[What the task asks]
Given the listing below, write out exactly the lines starting with the line that has "Theorem extract_minimal_structure_graph_correct G" and going on through the line that has "assert (Hw : exists", both kept.

· · · · · · ·

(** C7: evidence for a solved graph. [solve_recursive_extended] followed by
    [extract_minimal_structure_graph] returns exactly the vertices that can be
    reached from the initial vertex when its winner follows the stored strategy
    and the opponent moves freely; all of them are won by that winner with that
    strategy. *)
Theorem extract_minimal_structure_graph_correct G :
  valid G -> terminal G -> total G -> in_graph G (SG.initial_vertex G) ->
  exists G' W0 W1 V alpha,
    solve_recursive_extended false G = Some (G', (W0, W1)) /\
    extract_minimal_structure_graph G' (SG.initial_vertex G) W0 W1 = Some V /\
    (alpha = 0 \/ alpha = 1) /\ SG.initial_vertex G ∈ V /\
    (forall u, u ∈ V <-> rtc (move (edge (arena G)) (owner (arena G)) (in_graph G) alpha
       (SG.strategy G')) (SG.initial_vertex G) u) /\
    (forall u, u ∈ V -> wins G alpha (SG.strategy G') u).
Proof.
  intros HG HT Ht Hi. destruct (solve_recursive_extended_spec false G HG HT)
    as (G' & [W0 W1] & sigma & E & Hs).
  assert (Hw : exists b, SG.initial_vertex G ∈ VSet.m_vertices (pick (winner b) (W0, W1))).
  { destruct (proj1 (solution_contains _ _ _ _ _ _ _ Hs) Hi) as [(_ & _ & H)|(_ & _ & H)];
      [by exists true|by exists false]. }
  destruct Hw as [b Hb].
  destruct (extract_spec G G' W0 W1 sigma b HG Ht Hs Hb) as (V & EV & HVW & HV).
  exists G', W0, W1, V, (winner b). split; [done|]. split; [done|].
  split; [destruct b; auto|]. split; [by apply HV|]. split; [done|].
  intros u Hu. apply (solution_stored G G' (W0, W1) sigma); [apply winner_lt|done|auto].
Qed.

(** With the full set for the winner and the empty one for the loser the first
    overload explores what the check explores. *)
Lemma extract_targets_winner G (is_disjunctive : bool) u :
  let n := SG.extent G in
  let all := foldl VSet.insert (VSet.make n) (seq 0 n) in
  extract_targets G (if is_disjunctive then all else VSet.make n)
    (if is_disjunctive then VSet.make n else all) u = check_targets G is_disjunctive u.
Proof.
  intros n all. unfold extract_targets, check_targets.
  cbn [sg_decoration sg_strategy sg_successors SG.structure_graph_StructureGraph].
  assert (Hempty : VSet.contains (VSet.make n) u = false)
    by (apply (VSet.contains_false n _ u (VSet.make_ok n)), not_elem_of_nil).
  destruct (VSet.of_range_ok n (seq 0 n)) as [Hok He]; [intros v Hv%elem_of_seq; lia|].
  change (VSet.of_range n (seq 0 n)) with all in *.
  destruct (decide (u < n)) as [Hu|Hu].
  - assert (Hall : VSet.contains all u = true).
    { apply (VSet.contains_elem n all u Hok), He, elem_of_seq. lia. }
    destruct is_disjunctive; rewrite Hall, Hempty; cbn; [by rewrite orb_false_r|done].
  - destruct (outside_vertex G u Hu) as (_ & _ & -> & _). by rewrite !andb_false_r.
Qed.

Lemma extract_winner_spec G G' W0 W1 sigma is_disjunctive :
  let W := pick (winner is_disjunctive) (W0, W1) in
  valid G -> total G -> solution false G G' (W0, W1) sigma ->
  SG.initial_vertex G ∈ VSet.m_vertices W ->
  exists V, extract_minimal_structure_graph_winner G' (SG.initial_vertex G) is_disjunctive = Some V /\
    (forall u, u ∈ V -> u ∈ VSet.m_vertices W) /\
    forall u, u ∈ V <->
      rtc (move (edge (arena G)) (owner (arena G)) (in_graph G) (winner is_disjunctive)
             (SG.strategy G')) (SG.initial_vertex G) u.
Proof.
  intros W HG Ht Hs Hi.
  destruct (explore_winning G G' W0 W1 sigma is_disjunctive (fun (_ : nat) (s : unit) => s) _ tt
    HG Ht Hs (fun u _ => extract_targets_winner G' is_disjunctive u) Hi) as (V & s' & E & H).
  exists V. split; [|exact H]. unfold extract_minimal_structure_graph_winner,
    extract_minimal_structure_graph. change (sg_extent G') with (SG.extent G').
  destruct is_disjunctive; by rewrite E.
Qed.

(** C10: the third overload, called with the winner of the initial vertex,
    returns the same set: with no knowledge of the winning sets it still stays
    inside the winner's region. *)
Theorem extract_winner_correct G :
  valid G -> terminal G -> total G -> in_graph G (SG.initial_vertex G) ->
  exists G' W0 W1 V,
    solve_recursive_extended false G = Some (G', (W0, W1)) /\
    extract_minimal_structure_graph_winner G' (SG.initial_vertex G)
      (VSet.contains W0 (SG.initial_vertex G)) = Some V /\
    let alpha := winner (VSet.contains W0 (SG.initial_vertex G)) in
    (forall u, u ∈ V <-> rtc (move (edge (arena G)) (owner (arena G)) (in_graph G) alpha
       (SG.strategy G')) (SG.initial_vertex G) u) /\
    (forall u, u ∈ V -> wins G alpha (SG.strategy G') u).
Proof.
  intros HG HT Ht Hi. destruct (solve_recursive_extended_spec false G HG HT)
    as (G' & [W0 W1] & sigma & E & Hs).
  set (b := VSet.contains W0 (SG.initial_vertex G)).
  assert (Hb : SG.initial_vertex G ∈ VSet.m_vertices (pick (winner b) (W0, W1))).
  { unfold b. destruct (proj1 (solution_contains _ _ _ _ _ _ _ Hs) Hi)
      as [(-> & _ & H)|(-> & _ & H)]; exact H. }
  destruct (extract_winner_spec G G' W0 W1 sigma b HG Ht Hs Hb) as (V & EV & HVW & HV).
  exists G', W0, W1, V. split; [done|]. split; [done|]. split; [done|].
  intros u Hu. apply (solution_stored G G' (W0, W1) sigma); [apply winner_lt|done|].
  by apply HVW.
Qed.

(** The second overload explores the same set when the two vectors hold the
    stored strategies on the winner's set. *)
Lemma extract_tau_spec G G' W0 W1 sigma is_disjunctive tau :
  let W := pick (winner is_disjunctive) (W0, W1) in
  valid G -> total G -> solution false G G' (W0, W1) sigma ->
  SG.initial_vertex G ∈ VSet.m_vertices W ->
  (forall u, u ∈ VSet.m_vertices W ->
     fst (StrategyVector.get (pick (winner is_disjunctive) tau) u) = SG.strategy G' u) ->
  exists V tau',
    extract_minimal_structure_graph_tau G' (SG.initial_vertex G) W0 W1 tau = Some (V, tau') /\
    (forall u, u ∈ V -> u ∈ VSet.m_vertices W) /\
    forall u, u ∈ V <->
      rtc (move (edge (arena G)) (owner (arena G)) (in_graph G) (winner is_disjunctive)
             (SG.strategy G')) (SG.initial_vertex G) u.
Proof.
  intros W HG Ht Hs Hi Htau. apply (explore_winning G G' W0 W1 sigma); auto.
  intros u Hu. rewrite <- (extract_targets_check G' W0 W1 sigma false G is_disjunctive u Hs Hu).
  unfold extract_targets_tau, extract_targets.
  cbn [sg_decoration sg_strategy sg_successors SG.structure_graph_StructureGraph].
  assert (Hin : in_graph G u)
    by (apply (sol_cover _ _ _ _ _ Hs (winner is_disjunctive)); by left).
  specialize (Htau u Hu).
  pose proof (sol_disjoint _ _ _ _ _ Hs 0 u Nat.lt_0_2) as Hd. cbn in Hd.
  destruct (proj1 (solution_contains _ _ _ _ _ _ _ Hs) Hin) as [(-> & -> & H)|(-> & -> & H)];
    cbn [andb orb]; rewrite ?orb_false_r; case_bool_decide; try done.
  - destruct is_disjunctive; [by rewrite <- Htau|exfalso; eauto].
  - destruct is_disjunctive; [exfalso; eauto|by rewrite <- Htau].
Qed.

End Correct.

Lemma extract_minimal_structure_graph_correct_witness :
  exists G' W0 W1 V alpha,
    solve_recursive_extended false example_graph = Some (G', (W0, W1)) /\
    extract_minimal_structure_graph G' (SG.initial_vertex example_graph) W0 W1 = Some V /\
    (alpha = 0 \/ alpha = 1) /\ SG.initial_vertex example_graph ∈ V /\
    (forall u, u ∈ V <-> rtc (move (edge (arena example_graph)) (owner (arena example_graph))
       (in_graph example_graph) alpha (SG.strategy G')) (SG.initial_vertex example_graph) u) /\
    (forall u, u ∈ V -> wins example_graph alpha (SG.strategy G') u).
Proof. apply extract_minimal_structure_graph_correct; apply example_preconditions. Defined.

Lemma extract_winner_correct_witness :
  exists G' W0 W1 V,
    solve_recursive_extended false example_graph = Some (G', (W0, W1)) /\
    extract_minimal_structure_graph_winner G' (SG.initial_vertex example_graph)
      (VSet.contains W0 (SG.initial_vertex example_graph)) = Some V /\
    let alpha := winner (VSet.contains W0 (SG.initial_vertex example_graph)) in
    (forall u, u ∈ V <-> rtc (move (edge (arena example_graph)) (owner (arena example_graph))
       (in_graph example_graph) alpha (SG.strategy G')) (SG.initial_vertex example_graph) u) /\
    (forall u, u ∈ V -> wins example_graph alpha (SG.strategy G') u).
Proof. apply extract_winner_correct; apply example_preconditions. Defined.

· · · · · · ·

[Answer to the problem]
Theorem extract_minimal_structure_graph_correct G :
  valid G -> terminal G -> total G -> in_graph G (SG.initial_vertex G) ->
  exists G' W0 W1 V alpha,
    solve_recursive_extended false G = Some (G', (W0, W1)) /\
    extract_minimal_structure_graph G' (SG.initial_vertex G) W0 W1 = Some V /\
    (alpha = 0 \/ alpha = 1) /\ SG.initial_vertex G ∈ V /\
    (forall u, u ∈ V <-> rtc (move (edge (arena G)) (owner (arena G)) (in_graph G) alpha
       (SG.strategy G')) (SG.initial_vertex G) u) /\
    (forall u, u ∈ V -> wins G alpha (SG.strategy G') u).
Proof.
  intros HG HT Ht Hi. destruct (solve_recursive_extended_spec false G HG HT)
    as (G' & [W0 W1] & sigma & E & Hs).
  assert (Hw : exists b, SG.initial_vertex G ∈ VSet.m_vertices (pick (winner b) (W0, W1))).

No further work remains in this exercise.